Gawker, the news and media gossip site, has shut down after 13 years. Gawker has had an influential, if controversial, voice in the online journalism and blogging landscape. And Gawker has had a distinctive name, suggesting a can’t-look-away amazement it experienced (or wanted its readers to) over the many stories it covered.
A gawker is “one who gawks,” or stares at something, often openly, stupidly, or stunned. The Oxford English Dictionary (OED) first records it in 1951. It cites its base, to gawk, in 1785. (Gawk also referred to “an awkward person” in the early 1800s. The history of this word is likely enmeshed with our word at hand.) The ultimate origin of gawker is obscure, but there are many theories.

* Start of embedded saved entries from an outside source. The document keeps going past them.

#[export] Program Instance pageStoreCursor_laws fuel : CursorLaws (pageStoreCursor B fuel) := {
  cinv w := (2 ≤ fuel)%nat ∧ pinv (ps w);
  contents w := treeKeys (ps w);
  remaining w := left_ (ps w);
}.
Next Obligation. intros fuel c [_ Hi]. by apply left_sorted. Qed.
Next Obligation. intros fuel c [_ Hi]. by apply left_sorted. Qed.
Next Obligation. intros fuel c [_ Hi]. cbn. unfold left_. by destruct (pAtEnd (ps c)). Qed.
Next Obligation.
  intros fuel c [Hf Hi] _. cbn. destruct (Peek_spec fuel (ps c) Hi Hf) as (c'&E&Hi'&Ht&Hl&_). rewrite E. by split_and!.
Qed.
Next Obligation.
  intros fuel c [Hf Hi]. cbn. destruct (page_PeekKv_spec fuel (ps c) Hi Hf) as (c'&p&E&Hi'&Ht&Hl). rewrite E. by split_and!.
Qed.
Next Obligation.
  intros fuel c [Hf Hi] Hne. cbn in *. destruct (Next_spec fuel (ps c) Hi Hf) as (c'&E&Hi'&Ht&Hl&_).
  { left. unfold left_ in Hne. by destruct (pAtEnd (ps c)). }
  rewrite E. by split_and!.
Qed.
Next Obligation.
  intros fuel c t [Hf Hi]. cbn. destruct (Seek_spec fuel (ps c) t Hi Hf) as (c'&E&Hi'&Ht&Hl&_). rewrite E. by split_and!.
Qed.

(** ** Whole scans *)

Definition ready c : Prop := pinv c ∧ (pAtEnd c = false ∨ hasKey c = false).

Lemma NewCursor_ready s t ks kv :
  store_ok s → tree_repr (blobs s) t ks → keys_ok ks → Height t ≤ 1 → kv = false →
  ready (NewCursor s (RootUUID t) (Z.to_nat (Height t)) kv)
  ∧ treeKeys (NewCursor s (RootUUID t) (Z.to_nat (Height t)) kv) = ks.
Proof.
  intros Hs [_ Hr] Hk Hh ->. destruct Hr as [[Hz ->]|Ht].
  - rewrite Hz. split; [|done]. split; [left; by split_and!|by right].
  - destruct (tree_keys_id _ _ _ _ Ht) as [_ Hz].
    destruct (leaves_of s (RootUUID t) (Z.to_nat (Height t)) ks) as (es&kss&Hl&->); [done|done|lia|done|done|].
    split; [|by eapply treeKeys_leaves]. split; [right; exists es, kss; split; [done|left; by split_and!]|by right].
Qed.

Lemma runMoves_spec fuel os c :
  ready c → (2 ≤ fuel)%nat →
  ∃ c', runMoves fuel os c = (c', Ok tt) ∧ ready c' ∧ treeKeys c' = treeKeys c.
Proof.
  intros Hc Hf. revert c Hc. induction os as [|o os IH]; intros c [Hi He]; [by exists c|]. cbn [runMoves].
  assert (∃ c', runMove fuel o c = (c', Ok tt) ∧ ready c' ∧ treeKeys c' = treeKeys c) as (c'&E&Hr&Ht).
  { destruct o; cbn [runMove].
    - destruct (Peek_spec fuel c Hi Hf) as (c'&E&Hi'&Ht&Hl&He'). exists c'. erewrite M_step; [|exact E]. split; [done|].
      split; [|done]. split; [done|by apply He'].
    - destruct (Next_spec fuel c Hi Hf He) as (c'&E&Hi'&Ht&Hl&He'). exists c'. by erewrite M_step; [|exact E].
    - destruct (Seek_spec fuel c t Hi Hf) as (c'&E&Hi'&Ht&Hl&He'). exists c'. done. }
  erewrite M_step; [|exact E]. destruct (IH c' Hr) as (c''&E'&Hr'&Ht'). exists c''. split; [done|]. split; [done|congruence].
Qed.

One explanation is that gawk comes from an obsolete verb, gaw, “to stare.” This derives from the Middle English gaw. Etymologists point us to a Scandinavian source, like the Old Norse gá, “to heed.” But what about the k? Perhaps it has a frequentative force, behaving like the k in talk, which is rooted in tale.
2. Gawk hand
A gawk hand is a “left hand.” The OED finds this adjective in 1703. This gawk is contracted from an older form, gallock. Variants include gaulick and gaulish. Some have supposed this gallock to come from gauche, the French for “left.” Others, that the gaulish form points back to an old insult against French, left-handedness long carrying negative, even evil, associations. Gawk-handed has connoted a clumsiness, which, if this theory is correct, was apparently likened to the stupid gape of a gawk.

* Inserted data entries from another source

(** The length of the record at [pos], or -1. *)
Definition journalRecordLenAt (data : bytes) (pos : nat) : Z :=
  let len := Z.of_nat (length data) in
  let p := Z.of_nat pos in
  if p + 10 >? len then -1
  else
    let klen := be32At data pos in
    if (klen <? 1) || (klen >? maxJournalKeyLen) then -1
    else if p + 4 + klen + 4 >? len then -1
    else if nth (pos + 4) data 0 >? 63 then -1
    else
      let vp := p + 4 + klen in
      let vlen := be32At data (Z.to_nat vp) in
      if vlen >? maxJournalValLen then -1
      else if vp + 4 + vlen >? len then -1
      else 4 + klen + 4 + vlen.

(** The records that follow one another from [p]: where they end and how many
    they are. A record has at least nine bytes, so [length data] turns do. *)
Fixpoint chainLoop (fuel : nat) (data : bytes) (p n : nat) : nat * nat :=
  match fuel with
  | O => (p, n)
  | S fuel' =>
      if Nat.leb (p + 10) (length data) then
        let rl := journalRecordLenAt data p in
        if rl <? 0 then (p, n) else chainLoop fuel' data (p + Z.to_nat rl) (S n)
      else (p, n)
  end.
Definition journalChainLenAt (data : bytes) (pos : nat) : nat :=
  (chainLoop (length data) data pos 0).2.

(** Tries every later position. *)
Fixpoint resyncLoop (fuel : nat) (data : bytes) (c : nat) : option nat :=
  match fuel with
  | O => None
  | S fuel' =>
      if Nat.leb (c + 10) (length data) then
        let '(p, chain) := chainLoop (length data) data c 0 in
        if Nat.leb journalResync chain then Some c
        else if Nat.ltb 0 chain && Nat.ltb (length data) (p + 10) then Some c
        else resyncLoop fuel' data (S c)
      else None
  end.
Definition journalResyncFrom (data : bytes) (broken : nat) : option nat :=
  resyncLoop (length data) data (S broken).

Fixpoint parseLoop (fuel : nat) (data : bytes) (pos : nat) : list CfKey :=
  match fuel with
  | O => []
  | S fuel' =>
      if Nat.leb (pos + 10) (length data) then
        let rl := journalRecordLenAt data pos in
        if rl >? 0 then
          let klen := Z.to_nat (be32At data pos) in
          let cf := nth (pos + 4) data 0 in
          let rest := parseLoop fuel' data (pos + Z.to_nat rl) in
          if cf <=? 3 then (Z.to_nat cf, take (klen - 1) (drop (pos + 5) data)) :: rest else rest
        else match journalResyncFrom data pos with
             | None => []
             | Some c => parseLoop fuel' data c
             end
      else []
  end.
(** Every turn moves on by a byte at least. *)
Definition ParseJournalRecords (data : bytes) : list CfKey := parseLoop (S (length data)) data 0.

(** [None] is a nil value. *)
Definition journalRecord (cf : Z) (key : bytes) (value : option bytes) (deleted : bool) : bytes :=
  let totKlen := 1 + Z.of_nat (length key) in
  be32Bytes totKlen ++ cf :: key ++
  (if deleted then [255; 255; 255; 255]
   else match value with
        | None => [0; 0; 0; 1; 0]
        | Some v => be32Bytes (Z.of_nat (length v)) ++ v
        end).

(** The records of key-only entries. *)
Definition journalKeys (entries : list CfKey) : bytes :=
  concat (map (fun e => journalRecord (Z.of_nat e.1) e.2 None false) entries).

(** ** Records *)

(** What a datom's entry is: one of the four index families, and a key that
    fits the reader's limit. *)
Definition jentry_ok (e : CfKey) : Prop := (e.1 ≤ 3)%nat ∧ Z.of_nat (length e.2) < maxJournalKeyLen.

Lemma be32At_shift pre data pos : be32At (pre ++ data) (length pre + pos) = be32At data pos.
Proof. unfold be32At. rewrite <- !Nat.add_assoc, !nth_app_add. done. Qed.

Lemma recordLen_shift pre data pos :
  journalRecordLenAt (pre ++ data) (length pre + pos) = journalRecordLenAt data pos.
Proof.
  unfold journalRecordLenAt. rewrite be32At_shift, <- Nat.add_assoc, nth_app_add, length_app. cbv zeta.
  replace (_ >? _) with (Z.of_nat pos + 10 >? Z.of_nat (length data)) by lia.
  destruct (Z.of_nat pos + 10 >? _) eqn:E1; [done|].
  destruct ((be32At data pos <? 1) || _) eqn:E2; [done|].
  replace (_ >? _) with (Z.of_nat pos + 4 + be32At data pos + 4 >? Z.of_nat (length data)) by lia.
  destruct (_ + 4 >? _) eqn:E3; [done|]. destruct (_ >? 63); [done|].
  replace (Z.to_nat (Z.of_nat (length pre + pos) + 4 + be32At data pos))
    with (length pre + Z.to_nat (Z.of_nat pos + 4 + be32At data pos))%nat by lia.
  rewrite be32At_shift. destruct (_ >? maxJournalValLen); [done|].
  by replace (Z.of_nat (length pre + pos) + 4 + be32At data pos + 4 +
    be32At data (Z.to_nat (Z.of_nat pos + 4 + be32At data pos)) >? Z.of_nat (length pre + length data))
    with (Z.of_nat pos + 4 + be32At data pos + 4 + be32At data (Z.to_nat (Z.of_nat pos + 4 + be32At data pos)) >? Z.of_nat (length data)) by lia.
Qed.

A third origin could be gowk, an old term for a “cuckoo.” The word has Scandinavian, and perhaps even Latin, cognates. Old English had géac, Old Norse had gaukr, for this onomatopoeic bird name, which has mocked many a “fool” or “simpleton” in its history. Gowk ribbed the “half-wit” in English by the 1600s, which would explain its possible connection to the slack-jawed gape of gawking.

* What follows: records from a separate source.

(* ===== verification/KvSpec.v ===== *)
(** * What the key-value store promises

    The store as a machine - journalled writes, the three phases of a flush, the
    log's cycle, and crashes that keep only the blobs and the segments - refines
    the set of entries written: reads answer from that set in every reachable
    state, across any number of crashes. *)

From S2P Require Import Prelude Pages FlatLeaf PageCache BlobStore PageStore PageTree PageCommit.
From S2P Require Import NewestWins Memtable MinHeap Hydrated Cursors MergedCursor PageCursor Journal Wal KvStore.

(** ** The memtable as sets of keys *)

Definition hotHas (ab : list absCf) (cf : nat) (k : bytes) : Prop := ∃ a, ab !! cf = Some a ∧ is_Some (hot a !! k).
Definition coldHas (ab : list absCf) (cf : nat) (k : bytes) : Prop := ∃ a, ab !! cf = Some a ∧ is_Some (cold a !! k).

Lemma has_alter (P : absCf → Prop) g cf cf' (ab : list absCf) :
  (∃ a, alter g cf' ab !! cf = Some a ∧ P a) ↔ ∃ a, ab !! cf = Some a ∧ P (if decide (cf = cf') then g a else a).
Proof.
  destruct (decide (cf = cf')) as [->|Hne]; [|by rewrite list_lookup_alter_ne].
  rewrite list_lookup_alter_eq. split.
  - intros (a&(a0&->&->)%fmap_Some&HP). eauto.
  - intros (a&->&HP). exists (g a). done.
Qed.

Lemma hotHas_batch ab es cf k :
  hotHas (batchAbs ab es) cf k ↔ hotHas ab cf k ∨ (cf < length ab)%nat ∧ (cf, k) ∈ es.
Proof.
  unfold batchAbs. revert ab. induction es as [|[cf' k'] es IH]; intros ab; cbn [fold_left].
  { setoid_rewrite elem_of_nil. naive_solver. }
  rewrite IH, length_alter, elem_of_cons. unfold hotHas at 1. rewrite (has_alter (fun a => is_Some (hot a !! k))).
  destruct (decide (cf = cf')) as [->|Hne].
  2:{ assert ((cf, k) ≠ (cf', k')) by congruence. unfold hotHas. tauto. }
  cbn [writeAbs hot]. destruct (decide (k = k')) as [->|Hk].
  - split; [intros [(a&Ha&_)|?]; [right|naive_solver]|].
    + split; [by eapply lookup_lt_Some|by left].
    + intros [(a&Ha&_)|[Hlt _]]; [left; exists a; by rewrite lookup_insert_eq|].
      apply lookup_lt_is_Some in Hlt as [a Ha]. left. exists a. by rewrite lookup_insert_eq.
  - assert ((cf', k) ≠ (cf', k')) by congruence. setoid_rewrite lookup_insert_ne; [|done]. unfold hotHas. tauto.
Qed.

Lemma coldHas_batch ab es cf k : coldHas (batchAbs ab es) cf k ↔ coldHas ab cf k.
Proof.
  unfold batchAbs. revert ab. induction es as [|[cf' k'] es IH]; intros ab; cbn [fold_left]; [done|].
  rewrite IH. unfold coldHas at 1. rewrite (has_alter (fun a => is_Some (cold a !! k))). unfold coldHas.
  destruct (decide (cf = cf')); done.
Qed.

Lemma has_map (P Q : absCf → Prop) g cf (ab : list absCf) :
  (∀ a, P (g a) ↔ Q a) → (∃ a, map g ab !! cf = Some a ∧ P a) ↔ ∃ a, ab !! cf = Some a ∧ Q a.
Proof.
  intros HPQ. rewrite list_lookup_fmap. split.
  - intros (a&(a0&->&->)%fmap_Some&HP). exists a0. split; [done|by apply HPQ].
  - intros (a&->&HP). exists (g a). split; [done|by apply HPQ].
Qed.

Lemma hotHas_freeze ab cf k : ¬ hotHas (map freezeAbs ab) cf k.
Proof.
  unfold hotHas. rewrite (has_map _ (fun _ => False)); [naive_solver|]. intros a. cbn. rewrite lookup_empty. split; [by intros []|done].
Qed.

Lemma coldHas_freeze ab cf k : coldHas (map freezeAbs ab) cf k ↔ hotHas ab cf k.
Proof. unfold coldHas, hotHas. by apply has_map. Qed.

Lemma hotHas_publish ab cf k : hotHas (map publishAbs ab) cf k ↔ hotHas ab cf k.
Proof. unfold hotHas. by apply has_map. Qed.

Lemma coldHas_publish ab cf k : ¬ coldHas (map publishAbs ab) cf k.
Proof.
  unfold coldHas. rewrite (has_map _ (fun _ => False)); [naive_solver|]. intros a. cbn. rewrite lookup_empty. split; [by intros []|done].
Qed.

Lemma length_batchAbs ab es : length (batchAbs ab es) = length ab.
Proof. exact (mt_refines_len_abs1 ab (OBatch es)). Qed.

Lemma Batch_spec mt ab es :
  mt_refines mt ab → Forall (fun e => Memtable.key_ok e.2) es →
  ∃ mt' size, Batch mt es = Ok (mt', size) ∧ mt_refines mt' (batchAbs ab es).
Proof.
  intros Hr Hes. destruct (batch_refines es mt ab Hr Hes) as (mt'&E&Hr'). unfold Batch. rewrite E, res_bind_ret. eauto.
Qed.

Lemma ContainsAny_spec mt ab cf k :
  mt_refines mt ab → (cf < length ab)%nat →
  ∃ b, ContainsAny mt cf k = Ok b ∧ (b = true ↔ hotHas ab cf k ∨ coldHas ab cf k).
Proof.
  intros Hr Hcf. destruct (lookup_lt_is_Some_2 ab cf Hcf) as [a Ha].
  destruct (lookup_lt_is_Some_2 (families mt) cf) as [s Hs]; [by rewrite (mtr_len _ _ Hr)|].
  pose proof (mtr_cf _ _ Hr cf s a Hs Ha) as Href. unfold ContainsAny, LookupKv. rewrite Hs, res_bind_ret.
  eexists. split; [done|]. rewrite (lookupCf_refines cf s a k Href), negb_true_iff, bool_decide_eq_false.
  unfold hotHas, coldHas, absFind. rewrite Ha. destruct (hot a !! k) as [e|] eqn:Eh.
  - split; [intros _; left; exists a; by rewrite Eh|]. intros _. by destruct e.
  - destruct (cold a !! k) as [e|] eqn:Ec.
    + split; [intros _; right; exists a; by rewrite Ec|]. intros _. by destruct e.
    + split; [done|]. intros [(a'&[= <-]&Hx)|(a'&[= <-]&Hx)]; [rewrite Eh in Hx|rewrite Ec in Hx]; by destruct Hx.
Qed.

Lemma Publish_refines mt ab : mt_refines mt ab → mt_refines (Publish mt) (map publishAbs ab).
Proof. intros Hr. apply map_refines; [|done]. intros cf s a _. apply publishCf_refines. Qed.

Section flush.
Context {B : Type} `{HB : BlobStore B} `{HL : !BlobLaws B} `{HZ : Zstd} `{HZL : !ZstdLaws}.
Implicit Types (s : Store B) (kv : KVStore B) (b : FlushBatch).

(** ** Reads of the page store *)

Lemma KeyExists_spec s cf t ks key :
  store_ok s → trees s !! cf = Some t → Z.of_nat cf < numCf s → tree_repr (blobs s) t ks → keys_ok ks → bytes_ok key →
  ∃ there s', KeyExists s (Z.of_nat cf) key = Ok (there, s') ∧ (there = true ↔ key ∈ ks) ∧ PageCommit.reads s s'.
Proof.
  intros Hs Ht Hcf Hr Hk Hb. destruct (GetKeysInPrefix_spec s cf t ks key) as (s'&E&Hrd); [done..|].
  unfold KeyExists. rewrite E, res_bind_ret. cbv beta iota. eexists _, s'. split; [done|]. split; [|done].
  rewrite existsb_exists. split.
  - intros (k&Hin&Heq). apply list_elem_of_In, list_elem_of_filter in Hin as [_ Hin]. rewrite CmpSeq_eq in Heq.
    apply bool_decide_eq_true in Heq as ->. done.
  - intros Hin. exists key. rewrite CmpSeq_eq, bool_decide_true by done. split; [|done]. apply list_elem_of_In, list_elem_of_filter.
    split; [|done]. apply has_prefix_spec. exists []. by rewrite app_nil_r.
Qed.

(** ** Draining a captured batch *)

Definition drainedKeys (cap : list (list Run)) (cf : nat) : option (nat * list bytes) :=
  if Nat.leb 10 cf then None
  else let keys := DrainSorted (default [] (cap !! cf)) in if nonEmpty keys then Some (cf, keys) else None.

Definition withKeys b (l : list (nat * list bytes)) : FlushBatch :=
  mkBatch l (PairsByCf b) (DeletedByCf b) (BatchTrees b) (SealBoundary b) (MaxT b) (captured b).

Lemma drainCfs_spec n cf b :
  (∀ i, (cf ≤ i < cf + n)%nat → ∃ rs, captured b !! i = Some rs ∧ ((10 ≤ i)%nat → DrainKvSorted rs = Ok ([], []))) →
  drainCfs n cf b = Ok (withKeys b (KeysByCf b ++ omap (drainedKeys (captured b)) (seq cf n))).
Proof.
  revert cf b. induction n as [|n IH]; intros cf b Hc; cbn [drainCfs seq].
  { unfold withKeys. cbn. rewrite app_nil_r. by destruct b. }
  destruct (Hc cf) as (rs&Hrs&Hkv); [lia|]. rewrite Hrs.
  assert (drainCf cf rs b = Ok (withKeys b (KeysByCf b ++ match drainedKeys (captured b) cf with Some p => [p] | None => [] end))) as ->.
  { unfold drainCf, drainedKeys. rewrite Hrs. change (default [] (Some rs)) with rs.
    destruct rs as [|r rs]; cbn [nonEmpty length Nat.eqb negb].
    - change (DrainSorted []) with (@nil bytes). destruct (Nat.leb 10 cf); cbn; rewrite app_nil_r; by destruct b.
    - destruct (Nat.leb_spec 10 cf) as [H10|H10].
      + rewrite Hkv, res_bind_ret by done. cbn. rewrite !app_nil_r. by destruct b.
      + by destruct (nonEmpty (DrainSorted (r :: rs))). }
  rewrite res_bind_ret. rewrite IH.
  - unfold withKeys. cbn [KeysByCf captured PairsByCf DeletedByCf BatchTrees SealBoundary MaxT]. f_equal. f_equal.
    rewrite <- app_assoc. f_equal. cbn. by destruct (drainedKeys (captured b) cf).
  - intros i Hi. cbn [withKeys captured]. apply Hc. lia.
Qed.

(** The batch a capture of keys in families below 10 drains to. *)
Lemma drainBatch_spec kv b :
  KeysByCf b = [] → PairsByCf b = [] → DeletedByCf b = [] →
  (∀ i, (i < kvNumCf kv)%nat → ∃ rs, captured b !! i = Some rs ∧ ((10 ≤ i)%nat → DrainKvSorted rs = Ok ([], []))) →
  ∃ maxT, drainBatch kv b = Ok (mkBatch (omap (drainedKeys (captured b)) (seq 0 (kvNumCf kv))) [] []
                                  (BatchTrees b) (SealBoundary b) maxT []).
Proof.
  intros HK HP HD Hc. unfold drainBatch. rewrite drainCfs_spec, res_bind_ret by (intros i Hi; apply Hc; lia).
  unfold withKeys. cbn [KeysByCf PairsByCf DeletedByCf BatchTrees SealBoundary MaxT]. rewrite HK, HP, HD. cbn [app]. by eexists.
Qed.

Scholar Anatoly Liberman favors this explanation, thinking it’s rooted in the structure g–k, whose sound supposedly conveys a sense of stupefaction. This structure might also be behind the work geek. And gaw and gallock may well have had their influence on gawk as we know it.
Some may think the etymology of gawk fitting for the late website. They were “clumsy,” no “cuckoo,” to post the privacy-violating content they did. Others will deem think it sad and stupid, given the positive effects Gawker has had on media, journalism, and online writing, that they site shut down. Etymology, alas, doesn’t always create agreement.